Filter the lines below, copying only those with the string "toISODate".

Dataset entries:
++++++++

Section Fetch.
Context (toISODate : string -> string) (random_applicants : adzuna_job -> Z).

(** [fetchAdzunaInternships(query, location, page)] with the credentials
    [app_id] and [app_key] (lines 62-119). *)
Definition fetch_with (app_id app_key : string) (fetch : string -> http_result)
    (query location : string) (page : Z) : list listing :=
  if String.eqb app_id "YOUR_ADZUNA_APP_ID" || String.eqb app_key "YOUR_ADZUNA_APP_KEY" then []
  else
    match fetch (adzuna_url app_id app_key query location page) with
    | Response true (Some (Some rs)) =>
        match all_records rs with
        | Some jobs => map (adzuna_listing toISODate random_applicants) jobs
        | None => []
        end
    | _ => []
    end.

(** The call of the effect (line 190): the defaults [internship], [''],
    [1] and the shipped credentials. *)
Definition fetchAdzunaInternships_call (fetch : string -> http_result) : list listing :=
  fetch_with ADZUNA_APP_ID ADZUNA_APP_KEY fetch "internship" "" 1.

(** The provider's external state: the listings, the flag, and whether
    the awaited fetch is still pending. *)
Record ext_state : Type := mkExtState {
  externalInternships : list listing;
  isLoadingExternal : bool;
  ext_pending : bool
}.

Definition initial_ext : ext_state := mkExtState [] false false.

++++++++

* Output *
Context (toISODate : string -> string) (random_applicants : adzuna_job -> Z).
        | Some jobs => map (adzuna_listing toISODate random_applicants) jobs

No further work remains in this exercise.